As I read Euridice's story, there is a deepening despair, a hopelessness that is more than Guida's embarrassment and hardship. I understand that she has long been thrown into a destiny that is prescribed, examined and arranged by men, and it is difficult to break free. I understand what she said to her husband: "When I play the piano, I seem to disappear." What disappears is this alienated life of Dasein, this false female identity, only in this disappearance, Her unique life of self-empowerment, her feminine self-awareness, her truest sense of being human, can only emerge.

When watching the movie, I was always thinking about a question, why is the relationship between Euridice and Guida so deep, and even after thousands of mountains and rivers have passed through time, they still can't forget each other. But I feel that this is not just a kind of affection. After thinking about it for a long time, I suddenly realized that under the coat of family affection, what is actually wrapped up is the fate of two individuals who also have female identities. It is the coincidence of fate brought about by this same identity that makes them deeply care for each other, sympathize with each other, and even sympathize with each other. Zhang Ailing said: Because she understands, she is compassionate. Only two women who understand each other's suffering can soothe each other's weakness and cherish each other's longing. So, when Euridice found out that Guida had "passed away" and that he had been deceived by his parents for so many years, he ignited the treasured piano - burning the piano is not only a symptom of mental illness, but also a farewell. For Euridice, Guida may be the only person in the world who truly understands herself, supports herself unconditionally, and loves her unique and authentic life, and when she left completely, the one in Euridice who has been trying to wake up and The escaped self is also "died". From then on, she will completely become an "invisible woman".

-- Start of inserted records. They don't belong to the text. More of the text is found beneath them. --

(** The years 1 to 9999 are the days of [in_datetime_range]. *)
Lemma year_range (n y m d : Z) : dated n y m d -> 1 <= n <= 3652059 -> 1 <= y <= 9999.
Proof.
  intros (_ & _ & _ & Hy) Hn. unfold days_before_year in Hy.
  Z.to_euclidean_division_equations. lia.
Qed.

(** ** Digits *)

Lemma pad_length w z : length (pad w z) = w.
Proof. revert z; induction w as [|w IH]; intros z; [done|]. cbn. rewrite length_app, IH. cbn. lia. Qed.
Lemma pad_digit w z : Forall (fun c => ascii_digit c = true) (pad w z).
Proof.
  revert z; induction w as [|w IH]; intros z; cbn [pad]; [constructor|].
  apply Forall_app. split; [apply IH|]. repeat constructor. pose proof (Z.mod_pos_bound z 10 eq_refl).
  unfold ascii_digit. apply in_range_true; lia.
Qed.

At the end of the film, the dying Euridice meets Guida's granddaughter, a girl also named Guida. As if a kind of deepest consolation - in the mouth of the girl's grandmother, Euridice is a pianist, a proud woman who has achieved her ideal in the Vienna Golden Hall.

Seeing this, my eyes were a little sour. I think the director is a gentle person after all, he saw the beauty of those women and their pain, so he left a slight outlet for them, so that through their last bit of residual warmth about human ideals .

Through the mouth of Guida's friend Filomena, he tries to get women to tell the world: "I'm fed up with pleasing others, I want to please myself"—a true feminist film. In traditional film texts, male characters occupy the center of discourse, and female characters are usually framed as "others" or "outsiders" in a male-dominated world, losing the space to tell their own stories. However, this film focuses on women, providing a possible image space for the self-expression of women's struggle and the call of women's subject consciousness.

He let people see the shaded bright thousand suns.